List<SanitiedFieldInfo> Filter(List<SanitiedFieldInfo> fields) 
{
    return fields.Where(IsPublic).ToList();
}

bool IsPublic(SanitiedFieldInfo field) 
{
    switch (field.FieldInfo.MemberType) 
    {
        case MemberTypes.Field:
            if ((field.FieldInfo as FieldInfo).IsPublic)
                return true;
            break;
        case MemberTypes.Property:
            var propertyInfo = (PropertyInfo)field.FieldInfo;
            if (propertyInfo.GetGetMethod(false) != null)
                return true;
            break;
        default:
          throw new ArgumentOutOfRangeException();
    }
    return false;
}

7. Inline method

Finally, we realize that the Filter() is a simple call to Where and hence we might as well apply the refactoring pattern "In-line method".

The final result is

public List<SanitiedFieldInfo> GetFields(Type type) 
{
    var fields = new HarvestHelper().GetFields(type);

    return fields.Where(IsPublic).ToList();
}

bool IsPublic(SanitiedFieldInfo field) 
{
    switch (field.FieldInfo.MemberType) 
    {
        case MemberTypes.Field:
            if ((field.FieldInfo as FieldInfo).IsPublic)
                return true;
            break;
        case MemberTypes.Property:
            var propertyInfo = (PropertyInfo)field.FieldInfo;
            if (propertyInfo.GetGetMethod(false) != null)
                return true;
            break;
        default:
            throw new ArgumentOutOfRangeException();
    }
    return false;
}

8. Conclusions

The article in summary form

  • By step-wise refining the code, we make the intentions of the code clearer.
  • By constantly separating code into smaller parts we reduce the possibility of mistakes and enable reuse of code.
  • We always seize the chance to in-line methods when we realize we have created too small methods.
  • By using LINQ we boost readability.

Notice that we did not jump directly from the first version of the code to the last. By doing simple step-wise refinements, we ensure that each step is safe. Preferably, we take each step with automated tests as the safety net.
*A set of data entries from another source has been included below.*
(* ===== verification/Ber.v ===== *)
(** BER: the lenient element reader of cbs.c, and its clients in
    [crypto/bytestring/ber.c], which turn BER into DER. *)
From S2P Require Import Prelude Radix Mem Cbs Cbb CbbSpec CbbFlush CbbOps CbbAsn1 CbbPartial CbbTheorems DerDocument.

(** ** ber.c *)

Definition kMaxDepth : Z := 128.

Definition is_string_type (tag : Z) : bool :=
  let t := tag .& NOT_CONSTRUCTED in
  (t =? CBS_ASN1_OCTETSTRING) || (t =? CBS_ASN1_UTF8STRING) || (t =? CBS_ASN1_NUMERICSTRING) ||
  (t =? CBS_ASN1_PRINTABLESTRING) || (t =? CBS_ASN1_T61STRING) || (t =? CBS_ASN1_VIDEOTEXSTRING) ||
  (t =? CBS_ASN1_IA5STRING) || (t =? CBS_ASN1_GRAPHICSTRING) || (t =? CBS_ASN1_VISIBLESTRING) ||
  (t =? CBS_ASN1_GENERALSTRING) || (t =? CBS_ASN1_UNIVERSALSTRING) || (t =? CBS_ASN1_BMPSTRING).

(** [while (CBS_len(&in) > 0)] of [cbs_find_ber]: an element has a byte or
    more.  [rec] is the recursive call; [None] is [return 0]. *)
Fixpoint find_ber_loop (rec : CBS → option bool) (n : nat) (inp : CBS) : option bool :=
  if CBS_len inp >? 0 then
    match n with
    | O => None
    | S n =>
        match CBS_get_any_ber_asn1_element inp with
        | (None, _) => None
        | (Some e, inp) =>
            if el_ber_found e then Some true
            else if is_constructed (el_tag e) then
              if is_string_type (el_tag e) then Some true
              else
                match CBS_skip (el_header_len e) (el_out e) with
                | (None, _) => None
                | (Some _, contents) =>
                    match rec contents with
                    | None => None
                    | Some true => Some true
                    | Some false => find_ber_loop rec n inp
                    end
                end
            else find_ber_loop rec n inp
        end
    end
  else Some false.

(** The recursion stops at [kMaxDepth]: [kMaxDepth + 1 - depth] levels are
    enough fuel. *)
Fixpoint cbs_find_ber (fuel : nat) (orig_in : CBS) (depth : Z) : option bool :=
  if depth >? kMaxDepth then None
  else
    match fuel with
    | O => None
    | S fuel => find_ber_loop (λ contents, cbs_find_ber fuel contents (depth + 1)) (length orig_in) orig_in
    end.
Definition max_levels : nat := S (Z.to_nat kMaxDepth).

Definition cbs_get_eoc : M CBS unit := λ cbs,
  if (CBS_len cbs >=? 2) && (byte_at (CBS_data cbs) 0 =? 0) && (byte_at (CBS_data cbs) 1 =? 0) then CBS_skip 2 cbs
  else (None, cbs).

Section ber.
Context {A : Allocator}.

(** The recursive call of [cbs_convert_ber]: [in], [out], [string_tag] and
    [looking_for_eoc]; it yields [*in] after the call. *)
Abbreviation conversion := (CBS → loc → Z → bool → B CBS).

(** What follows the choice of [out_contents] in an iteration. *)
Definition convert_contents (rec : conversion) (e : asn1_element) (inp : CBS) (out out_contents : loc) (child_string_tag : Z) : B CBS :=
  if el_indefinite e then
    inp ← rec inp out_contents child_string_tag true;
    _ ← CBB_flush out;
    mret inp
  else
    '(_, contents) ← with_cbs (CBS_skip (el_header_len e)) (el_out e);
    _ ← (if is_constructed (el_tag e) then
           _ ← rec contents out_contents child_string_tag false; mret ()
         else CBB_add_bytes out_contents (CBS_data contents));
    _ ← CBB_flush out;
    mret inp.

(** An iteration, after the element has been read. *)
Definition convert_element (rec : conversion) (e : asn1_element) (inp : CBS) (out : loc) (string_tag : Z) : B CBS :=
  let tag := el_tag e in
  if negb (string_tag =? 0) then
    _ ← B_require (tag .& NOT_CONSTRUCTED =? string_tag);
    convert_contents rec e inp out out string_tag
  else
    let '(out_tag, child_string_tag) :=
      if is_constructed tag && is_string_type tag then (tag .& NOT_CONSTRUCTED, tag .& NOT_CONSTRUCTED)
      else (tag, string_tag) in
    with_local (λ out_contents_storage,
      _ ← CBB_add_asn1 out out_contents_storage out_tag;
      convert_contents rec e inp out out_contents_storage child_string_tag).

Fixpoint convert_loop (rec : conversion) (n : nat) (inp : CBS) (out : loc) (string_tag : Z) (looking_for_eoc : bool) : B CBS :=
  if CBS_len inp >? 0 then
    match n with
    | O => undefined
    | S n =>
        match (if looking_for_eoc then cbs_get_eoc inp else (None, inp)) with
        | (Some _, inp) => mret inp
        | (None, _) =>
            '(e, inp) ← with_cbs CBS_get_any_ber_asn1_element inp;
            inp ← convert_element rec e inp out string_tag;
            convert_loop rec n inp out string_tag looking_for_eoc
        end
    end
  else if looking_for_eoc then return0 else mret inp.

Fixpoint cbs_convert_ber (fuel : nat) (inp : CBS) (out : loc) (string_tag : Z) (looking_for_eoc : bool) (depth : Z) : B CBS :=
  if depth >? kMaxDepth then return0
  else
    match fuel with
    | O => undefined
    | S fuel =>
        convert_loop (λ inp out string_tag eoc, cbs_convert_ber fuel inp out string_tag eoc (depth + 1))
          (length inp) inp out string_tag looking_for_eoc
    end.

(** Yields [*out], [*out_storage] and [*in]. *)
Definition CBS_asn1_ber_to_der (inp : CBS) : B (CBS * option (list Z) * CBS) :=
  match cbs_find_ber max_levels inp 0 with
  | None => return0
  | Some false =>
      '(e, inp) ← with_cbs CBS_get_any_asn1_element inp;
      mret (el_out e, None, inp)
  | Some true =>
      with_local (λ cbb, on_error
        (_ ← CBB_init cbb (CBS_len inp);
         inp ← cbs_convert_ber max_levels inp cbb 0 false 0;
         out_storage ← CBB_finish cbb;
         mret (out_storage, Some out_storage, inp))
        (CBB_cleanup cbb))
  end.

(** [while (CBS_len(&child) > 0)] *)
Fixpoint implicit_string_loop (n : nat) (child : CBS) (result : loc) (inner_tag : Z) : B unit :=
  if CBS_len child >? 0 then
    match n with
    | O => undefined
    | S n =>
        '(chunk, child) ← with_cbs (CBS_get_asn1 inner_tag) child;
        _ ← CBB_add_bytes result (CBS_data chunk);
        implicit_string_loop n child result inner_tag
    end
  else mret ().

Definition CBS_get_asn1_implicit_string (inp : CBS) (outer_tag inner_tag : Z) : B (CBS * option (list Z) * CBS) :=
  if CBS_peek_asn1_tag inp outer_tag then
    '(out, inp) ← with_cbs (CBS_get_asn1 outer_tag) inp;
    mret (out, None, inp)
  else
    with_local (λ result, on_error
      (_ ← CBB_init result (CBS_len inp);
       '(child, inp) ← with_cbs (CBS_get_asn1 (outer_tag .| CBS_ASN1_CONSTRUCTED)) inp;
       _ ← implicit_string_loop (length child) child result inner_tag;
       data ← CBB_finish result;
       mret (data, Some data, inp))
      (CBB_cleanup result)).
End ber.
I hope you are inspired to do safe refactorings the next time you have to understand a tangled piece of code. Simple refactorings like these do not take a lot of time, and they make life for you easier as your understanding shapes the code. Also it makes it easier to next reader too. So everyone benefits.

A point we haven't touched upon is how distributed version control systems directly support this way of working. Every time we have completed a small step, we can issue a commit. Then, before pushing, we can combine the change sets into one. See git reset --soft head~xx or hg combine xx for further information on combining commits.